> _TASK DETAILS_
Go through the entries below and copy each line that holds the word "bytes".

Start of GIVEN ENTRIES

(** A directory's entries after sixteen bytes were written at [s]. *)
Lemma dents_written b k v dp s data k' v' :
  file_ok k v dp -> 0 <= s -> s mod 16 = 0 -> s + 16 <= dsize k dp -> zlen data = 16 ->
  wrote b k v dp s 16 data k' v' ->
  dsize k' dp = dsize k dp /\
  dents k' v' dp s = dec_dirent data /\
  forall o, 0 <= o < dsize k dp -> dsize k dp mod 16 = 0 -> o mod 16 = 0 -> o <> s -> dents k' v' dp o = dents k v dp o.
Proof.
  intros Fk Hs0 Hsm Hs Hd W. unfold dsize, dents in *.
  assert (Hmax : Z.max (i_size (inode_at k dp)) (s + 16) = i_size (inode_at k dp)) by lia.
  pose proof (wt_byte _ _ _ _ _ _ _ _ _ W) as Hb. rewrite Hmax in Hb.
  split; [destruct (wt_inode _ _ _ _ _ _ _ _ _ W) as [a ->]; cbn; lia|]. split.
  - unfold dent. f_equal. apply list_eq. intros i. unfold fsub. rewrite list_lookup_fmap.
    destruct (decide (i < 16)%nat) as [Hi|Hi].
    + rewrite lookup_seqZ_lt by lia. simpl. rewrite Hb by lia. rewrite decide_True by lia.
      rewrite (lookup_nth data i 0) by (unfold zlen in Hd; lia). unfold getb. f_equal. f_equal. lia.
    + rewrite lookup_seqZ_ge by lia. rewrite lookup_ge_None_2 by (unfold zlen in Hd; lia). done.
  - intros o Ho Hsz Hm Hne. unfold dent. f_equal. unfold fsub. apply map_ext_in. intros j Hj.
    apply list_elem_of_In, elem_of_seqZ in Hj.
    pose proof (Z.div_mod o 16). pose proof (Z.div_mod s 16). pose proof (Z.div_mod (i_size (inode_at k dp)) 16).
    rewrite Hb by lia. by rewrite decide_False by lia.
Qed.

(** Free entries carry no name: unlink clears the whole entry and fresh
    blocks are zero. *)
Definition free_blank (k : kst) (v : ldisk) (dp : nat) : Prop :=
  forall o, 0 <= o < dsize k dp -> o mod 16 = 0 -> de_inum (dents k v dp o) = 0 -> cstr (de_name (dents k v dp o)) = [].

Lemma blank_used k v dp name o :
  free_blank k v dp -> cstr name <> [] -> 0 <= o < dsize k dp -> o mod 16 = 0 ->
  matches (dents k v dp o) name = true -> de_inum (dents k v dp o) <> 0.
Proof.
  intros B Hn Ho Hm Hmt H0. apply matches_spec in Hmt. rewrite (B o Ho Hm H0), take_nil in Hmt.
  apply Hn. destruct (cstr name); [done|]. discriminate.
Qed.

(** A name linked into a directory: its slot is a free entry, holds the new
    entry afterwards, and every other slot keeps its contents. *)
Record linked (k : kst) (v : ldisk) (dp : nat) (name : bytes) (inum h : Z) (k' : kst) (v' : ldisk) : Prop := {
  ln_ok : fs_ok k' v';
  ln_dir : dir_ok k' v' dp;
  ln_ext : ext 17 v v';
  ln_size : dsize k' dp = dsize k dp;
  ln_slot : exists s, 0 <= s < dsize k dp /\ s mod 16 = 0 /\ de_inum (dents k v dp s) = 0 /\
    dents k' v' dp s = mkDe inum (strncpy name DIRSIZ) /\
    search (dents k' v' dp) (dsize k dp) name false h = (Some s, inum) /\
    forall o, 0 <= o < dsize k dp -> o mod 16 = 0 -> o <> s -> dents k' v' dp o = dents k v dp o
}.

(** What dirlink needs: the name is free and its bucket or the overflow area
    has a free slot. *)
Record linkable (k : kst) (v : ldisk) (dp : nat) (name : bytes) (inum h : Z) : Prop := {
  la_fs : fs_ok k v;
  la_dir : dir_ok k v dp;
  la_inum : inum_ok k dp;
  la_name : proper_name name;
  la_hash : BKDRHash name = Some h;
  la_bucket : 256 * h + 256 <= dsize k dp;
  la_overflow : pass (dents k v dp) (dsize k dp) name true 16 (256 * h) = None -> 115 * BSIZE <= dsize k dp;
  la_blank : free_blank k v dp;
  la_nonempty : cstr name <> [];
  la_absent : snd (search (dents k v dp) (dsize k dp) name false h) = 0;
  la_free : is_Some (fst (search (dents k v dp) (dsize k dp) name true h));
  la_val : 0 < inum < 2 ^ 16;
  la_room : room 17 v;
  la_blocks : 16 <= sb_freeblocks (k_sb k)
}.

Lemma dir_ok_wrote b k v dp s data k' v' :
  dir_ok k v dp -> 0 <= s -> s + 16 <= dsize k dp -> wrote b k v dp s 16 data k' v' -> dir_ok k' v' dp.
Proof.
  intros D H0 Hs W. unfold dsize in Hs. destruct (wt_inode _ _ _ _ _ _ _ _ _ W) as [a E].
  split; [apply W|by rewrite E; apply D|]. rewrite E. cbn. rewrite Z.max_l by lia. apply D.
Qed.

End of GIVEN ENTRIES
Start of GIVEN ENTRIES

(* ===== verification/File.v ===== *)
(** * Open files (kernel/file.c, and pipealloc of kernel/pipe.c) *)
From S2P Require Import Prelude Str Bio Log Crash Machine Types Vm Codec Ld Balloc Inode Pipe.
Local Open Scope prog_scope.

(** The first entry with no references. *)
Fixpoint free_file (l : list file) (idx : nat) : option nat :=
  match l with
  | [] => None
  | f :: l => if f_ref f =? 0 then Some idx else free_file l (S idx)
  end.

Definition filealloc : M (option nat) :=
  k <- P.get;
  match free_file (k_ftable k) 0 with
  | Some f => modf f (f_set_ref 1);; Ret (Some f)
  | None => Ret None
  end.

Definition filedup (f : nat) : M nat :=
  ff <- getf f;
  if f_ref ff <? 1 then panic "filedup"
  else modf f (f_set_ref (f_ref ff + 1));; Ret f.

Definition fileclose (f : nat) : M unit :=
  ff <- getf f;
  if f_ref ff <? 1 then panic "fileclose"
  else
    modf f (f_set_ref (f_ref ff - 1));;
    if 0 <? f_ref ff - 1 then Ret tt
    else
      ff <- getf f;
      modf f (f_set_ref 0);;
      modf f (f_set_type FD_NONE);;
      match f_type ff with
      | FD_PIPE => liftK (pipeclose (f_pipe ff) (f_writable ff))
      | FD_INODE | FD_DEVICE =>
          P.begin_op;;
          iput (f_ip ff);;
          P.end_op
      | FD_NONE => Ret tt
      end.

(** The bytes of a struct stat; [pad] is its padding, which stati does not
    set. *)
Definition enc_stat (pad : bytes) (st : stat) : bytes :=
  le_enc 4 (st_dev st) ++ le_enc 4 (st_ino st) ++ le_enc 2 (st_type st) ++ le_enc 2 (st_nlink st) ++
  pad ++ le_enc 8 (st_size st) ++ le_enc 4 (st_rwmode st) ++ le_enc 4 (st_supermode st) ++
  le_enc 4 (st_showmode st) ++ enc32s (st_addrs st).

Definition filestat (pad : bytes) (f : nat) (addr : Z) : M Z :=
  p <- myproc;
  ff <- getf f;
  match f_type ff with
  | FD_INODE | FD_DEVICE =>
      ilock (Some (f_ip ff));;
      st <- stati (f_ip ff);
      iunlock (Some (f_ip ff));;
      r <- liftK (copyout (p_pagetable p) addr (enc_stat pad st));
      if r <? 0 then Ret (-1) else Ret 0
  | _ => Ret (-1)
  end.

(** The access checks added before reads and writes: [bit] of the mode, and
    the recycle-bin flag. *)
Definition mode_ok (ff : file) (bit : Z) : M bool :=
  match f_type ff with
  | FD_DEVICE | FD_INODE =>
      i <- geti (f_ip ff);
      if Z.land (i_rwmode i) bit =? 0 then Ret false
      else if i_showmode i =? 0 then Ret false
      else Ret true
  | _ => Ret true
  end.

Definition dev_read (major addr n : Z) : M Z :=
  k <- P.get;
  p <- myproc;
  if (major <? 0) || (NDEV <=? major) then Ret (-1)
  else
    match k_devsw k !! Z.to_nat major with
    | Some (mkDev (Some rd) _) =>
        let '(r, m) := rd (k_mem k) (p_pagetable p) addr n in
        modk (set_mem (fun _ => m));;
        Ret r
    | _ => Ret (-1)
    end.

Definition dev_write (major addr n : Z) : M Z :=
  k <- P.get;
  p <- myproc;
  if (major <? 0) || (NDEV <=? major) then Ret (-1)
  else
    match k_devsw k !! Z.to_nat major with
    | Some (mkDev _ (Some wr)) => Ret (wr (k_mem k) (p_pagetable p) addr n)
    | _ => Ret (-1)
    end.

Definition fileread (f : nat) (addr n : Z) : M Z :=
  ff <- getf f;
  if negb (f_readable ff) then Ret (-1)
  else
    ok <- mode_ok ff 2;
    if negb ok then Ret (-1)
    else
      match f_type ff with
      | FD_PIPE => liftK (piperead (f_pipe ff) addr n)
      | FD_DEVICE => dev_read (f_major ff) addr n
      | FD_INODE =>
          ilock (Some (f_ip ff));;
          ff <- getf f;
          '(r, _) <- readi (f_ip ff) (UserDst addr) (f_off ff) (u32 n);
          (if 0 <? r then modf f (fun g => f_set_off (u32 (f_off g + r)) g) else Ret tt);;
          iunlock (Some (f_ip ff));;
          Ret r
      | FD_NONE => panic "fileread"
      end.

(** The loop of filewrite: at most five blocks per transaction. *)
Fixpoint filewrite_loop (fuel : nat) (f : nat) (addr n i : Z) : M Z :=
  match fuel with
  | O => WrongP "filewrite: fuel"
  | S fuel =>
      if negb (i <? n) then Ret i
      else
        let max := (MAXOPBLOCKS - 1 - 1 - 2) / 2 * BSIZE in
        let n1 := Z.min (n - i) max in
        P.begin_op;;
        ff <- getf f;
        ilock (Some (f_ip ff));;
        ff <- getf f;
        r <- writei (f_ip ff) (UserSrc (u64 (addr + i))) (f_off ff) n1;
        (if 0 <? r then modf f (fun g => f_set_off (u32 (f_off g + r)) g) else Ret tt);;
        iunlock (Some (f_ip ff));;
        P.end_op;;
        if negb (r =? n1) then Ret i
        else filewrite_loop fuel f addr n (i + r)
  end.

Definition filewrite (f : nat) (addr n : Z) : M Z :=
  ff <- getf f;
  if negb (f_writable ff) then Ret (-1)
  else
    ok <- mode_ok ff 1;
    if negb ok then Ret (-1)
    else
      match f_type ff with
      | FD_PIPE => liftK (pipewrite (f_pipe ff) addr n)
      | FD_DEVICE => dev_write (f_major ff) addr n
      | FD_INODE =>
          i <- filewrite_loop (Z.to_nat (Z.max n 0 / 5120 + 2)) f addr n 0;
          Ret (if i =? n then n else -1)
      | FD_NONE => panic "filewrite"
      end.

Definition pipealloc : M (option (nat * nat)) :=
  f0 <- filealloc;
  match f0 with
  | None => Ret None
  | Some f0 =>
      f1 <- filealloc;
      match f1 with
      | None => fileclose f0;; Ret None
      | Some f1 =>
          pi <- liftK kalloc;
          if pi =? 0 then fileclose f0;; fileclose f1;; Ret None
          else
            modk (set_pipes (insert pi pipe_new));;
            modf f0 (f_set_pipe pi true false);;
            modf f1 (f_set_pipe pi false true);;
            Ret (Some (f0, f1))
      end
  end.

End of GIVEN ENTRIES

> _ANSWER TO THIS TASK_
(** A directory's entries after sixteen bytes were written at [s]. *)
Record linked (k : kst) (v : ldisk) (dp : nat) (name : bytes) (inum h : Z) (k' : kst) (v' : ldisk) : Prop := {
Record linkable (k : kst) (v : ldisk) (dp : nat) (name : bytes) (inum h : Z) : Prop := {
(** The bytes of a struct stat; [pad] is its padding, which stati does not
Definition enc_stat (pad : bytes) (st : stat) : bytes :=
Definition filestat (pad : bytes) (f : nat) (addr : Z) : M Z :=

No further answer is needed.